Abstract
An extreme learning machine (ELM) is an innovative algorithm for the single hidden layer feed-forward neural networks and, essentially, only exists to find the optimal output weight so as to minimize output error based on the least squares regression from the hidden layer to the output layer. With a focus on the output weight, we introduce the orthogonal constraint into the output weight matrix, and propose a novel orthogonal extreme learning machine (NOELM) based on the idea of optimization column by column whose main characteristic is that the optimization of complex output weight matrix is decomposed into optimizing the single column vector of the matrix. The complex orthogonal procrustes problem is transformed into simple least squares regression with an orthogonal constraint, which can preserve more information from ELM feature space to output subspace, these make NOELM more regression analysis and discrimination ability. Experiments show that NOELM has better performance in training time, testing time and accuracy than ELM and OELM.
1. Introduction
An extreme learning machine (ELM) is an innovative learning algorithm for the single hidden layer feed-forward neural networks (SLFNs for short), proposed by Huang et al [1], that is characterized by the internal parameters generated randomly without tuning. In essence, the ELM is a special artificial neural network model, whose input weights are generated randomly and fixed, so as to get the unique least-squares solution of the output weight [1], making the performance better [2,3,4]. In the conventional model there is a lack of convergence ability, generalization, over-fitting, local minimum and parameter adjustment, all of which make the ELM superior [1,5]. Considering the learning process of the ELM, it is relatively simple. Firstly, some internal parameters of the hidden layer are generated randomly, such as input weights connecting the input layer and hidden layer, the number of hidden layer neurons, etc., which are fixed during the whole process. Secondly, the non-linear mapping function is selected to map the inputting data to the feature space, and through analyzing the real output results and expected output results, the key parameter (output weight connecting the hidden layer and the output layer) can be directly obtained, omitting iterative tuning. So, its training speed is considerably faster than that of the conventional algorithms [6].

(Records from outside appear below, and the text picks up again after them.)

Hypothesis lt_asym : forall a b, lt a b = true -> lt b a = false.
Hypothesis before_trans : forall a b c, before lt a b -> before lt b c -> before lt a c.
Hypothesis same_sym : forall a b, ne a b = false -> ne b a = false.
Hypothesis same_trans : forall a b c, ne a b = false -> ne b c = false -> ne a c = false.

Lemma insert_sorted_perm x l : Permutation (insert_sorted lt x l) (x :: l).
Proof.
  induction l as [|y l IH]; simpl; [apply Permutation_refl|].
  destruct (lt x y); [apply Permutation_refl|].
  eapply Permutation_trans; [apply perm_skip, IH | apply perm_swap].
Qed.

Lemma insert_sorted_sorted x l :
  StronglySorted (before lt) l -> StronglySorted (before lt) (insert_sorted lt x l).
Proof.
  induction 1 as [|y l Hs IH Hy]; simpl.
  - constructor; constructor.
  - destruct (lt x y) eqn:E.
    + constructor; [now constructor|].
      assert (Hxy : before lt x y) by (apply lt_asym; exact E).
      constructor; [exact Hxy|].
      eapply Forall_impl; [|exact Hy]. intros z Hz. now apply (before_trans _ _ _ Hxy).
    + constructor; [exact IH|].
      apply (Permutation_Forall (Permutation_sym (insert_sorted_perm x l))).
      constructor; [exact E | exact Hy].
Qed.

Lemma sort_acc_perm l : forall acc,
  Permutation (fold_left (fun acc x => insert_sorted lt x acc) l acc) (acc ++ l).
Proof.
  induction l as [|x l IH]; intros acc; simpl.
  - rewrite app_nil_r. apply Permutation_refl.
  - eapply Permutation_trans; [apply IH|].
    eapply Permutation_trans; [apply Permutation_app_tail, insert_sorted_perm|].
    simpl. apply Permutation_middle.
Qed.

Lemma sort_acc_sorted l : forall acc,
  StronglySorted (before lt) acc ->
  StronglySorted (before lt) (fold_left (fun acc x => insert_sorted lt x acc) l acc).
Proof.
  induction l as [|x l IH]; intros acc Hacc; simpl; [exact Hacc|].
  apply IH, insert_sorted_sorted, Hacc.
Qed.

Lemma sort_by_perm l : Permutation (sort_by lt l) l.
Proof. apply (sort_acc_perm l []). Qed.

Lemma sort_by_sorted l : StronglySorted (before lt) (sort_by lt l).
Proof. apply sort_acc_sorted. constructor. Qed.





Lemma drop_repeats_differ l : forall prev kept,
  kept = prev \/ ne kept prev = false ->
  all_differ ne kept (drop_repeats ne prev l).
Proof.
  induction l as [|r l IH]; intros prev kept Hk; simpl; [exact I|].
  destruct (ne r prev) eqn:E.
  - simpl. split; [|apply IH; now left].
    destruct Hk as [-> | Hk]; [exact E|].
    destruct (ne r kept) eqn:E'; [reflexivity|].
    rewrite (same_trans _ _ _ E' Hk) in E. discriminate.
  - apply IH. right.
    destruct Hk as [-> | Hk]; [now apply same_sym|].
    apply (same_trans _ _ _ Hk). now apply same_sym.
Qed.


Lemma drop_repeats_in l : forall prev x,
  In x (drop_repeats ne prev l) -> In x l.
Proof.
  induction l as [|r l IH]; intros prev x; simpl; [tauto|].
  destruct (ne r prev); simpl; intros Hx.
  - destruct Hx as [-> | Hx]; [now left | right; eauto].
  - right; eauto.
Qed.

Lemma drop_repeats_sorted l :
  StronglySorted (before lt) l ->
  forall prev, StronglySorted (before lt) (drop_repeats ne prev l).
Proof.
  induction 1 as [|r l Hs IH Hr]; intros prev; simpl; [constructor|].
  destruct (ne r prev); [|apply IH].
  constructor; [apply IH|].
  rewrite Forall_forall in *. intros x Hx. eapply Hr, drop_repeats_in, Hx.
Qed.

Lemma unique_by_sorted a : StronglySorted (before lt) (unique_by lt ne a).
Proof.
  unfold unique_by. pose proof (sort_by_sorted a) as Hs.
  destruct (sort_by lt a) as [|r l]; [constructor|].
  inversion Hs as [|? ? Hl Hr]; subst.
  constructor; [now apply drop_repeats_sorted|].
  rewrite Forall_forall in *. intros x Hx. eapply Hr, drop_repeats_in, Hx.
Qed.

Lemma unique_by_in a x : In x (unique_by lt ne a) -> In x a.
Proof.
  unfold unique_by. intros Hx.
  apply (Permutation_in x (sort_by_perm a)).
  destruct (sort_by lt a) as [|r l]; [exact Hx|].
  destruct Hx as [-> | Hx]; [now left | right; eapply drop_repeats_in, Hx].
Qed.





End UniqueFacts.

(** Sorting and [np.unique] seen through a key that decides both
    comparisons. *)
Section KeyedUnique.
Context {A K : Type}.
Variable k : A -> K.
Variables (lt ne : A -> A -> bool) (ltk nek : K -> K -> bool).
Hypothesis lt_key : forall a b, lt a b = ltk (k a) (k b).
Hypothesis ne_key : forall a b, ne a b = nek (k a) (k b).





End KeyedUnique.

(* ------------------------------------------------------------------ *)
(** ** What the sort of [np.unique] needs from the arithmetic *)

Section LexFacts.
Context {A : Type}.
Variables lt1 rest : A -> A -> bool.
Hypothesis lt1_asym : forall a b, lt1 a b = true -> lt1 b a = false.
Hypothesis lt1_trans : forall a b c,
  lt1 b a = false -> lt1 c b = false -> lt1 c a = false.
Hypothesis rest_asym : forall a b, rest a b = true -> rest b a = false.
Hypothesis rest_trans : forall a b c,
  rest b a = false -> rest c b = false -> rest c a = false.

Lemma lex_asym a b : lex lt1 rest a b = true -> lex lt1 rest b a = false.
Proof.
  unfold lex. destruct (lt1 a b) eqn:Eab.
  - intros _. now rewrite (lt1_asym _ _ Eab).
  - destruct (lt1 b a); [discriminate|]. apply rest_asym.
Qed.

Lemma lex_trans a b c :
  lex lt1 rest b a = false -> lex lt1 rest c b = false -> lex lt1 rest c a = false.
Proof.
  unfold lex.
  destruct (lt1 b a) eqn:Eba; [discriminate|].
  destruct (lt1 c b) eqn:Ecb; [discriminate|].
  rewrite (lt1_trans _ _ _ Eba Ecb).
  destruct (lt1 a c) eqn:Eac; [reflexivity|].
  rewrite (lt1_trans _ _ _ Ecb Eac), (lt1_trans _ _ _ Eac Eba).
  apply rest_trans.
Qed.

Lemma lex_incomparable a b :
  lex lt1 rest a b = false -> lex lt1 rest b a = false ->
  (lt1 a b = false /\ lt1 b a = false) /\ (rest a b = false /\ rest b a = false).
Proof.
  unfold lex. destruct (lt1 a b), (lt1 b a); try discriminate. auto.
Qed.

Due to the good performance of the ELM, it is used widely in regression and classification. For meeting higher requirements, researchers optimize and improve the ELM, and have proposed many better algorithms based on ELM. Di Wang et al. combined the local-weighted jackknife and RELM, proposed a novel conformal regressor (LW-JP-RELM), which complements ELM with interval predictions satisfying a given level of confidence [7]. For improving the generalization performance, Ying Yin et al. proposed enhancing the ELM by a Markov boundary-based feature selection, based on the feature interaction and the mutual information to reduce the number of features, so as to construct more compact network, whose generalization was improved greatly [8]. Ding et al. reformulated an optimization extreme learning machine to take a new regularization parameter, which is bounded between 0 and 1, and also easier to interpret as compared to the error penalty parameter , it could achieve better generalization performance [9]. For solving sensibility of ELM to the ill-conditioned data, Hasan et al. proposed two novel algorithms based on ELM, ridge regression and almost unbiased ridge regression, and also gave three criteria to select the regularization parameter, which improved the generalization and stability of the ELM greatly [10]. Besides, there are more effective algorithms based on the ELM, such as Distributed Generalized Regularized ELM (DGR-ELM) [11], Self-Organizing Map ELM (SOM-ELM) [12], Data and Model Parallel ELM (DMP-ELM) [13], Genetic Algorithm ELM (GA-ELM) [14], Jaya optimization with mutation ELM (MJaya-ELM) [15], et al.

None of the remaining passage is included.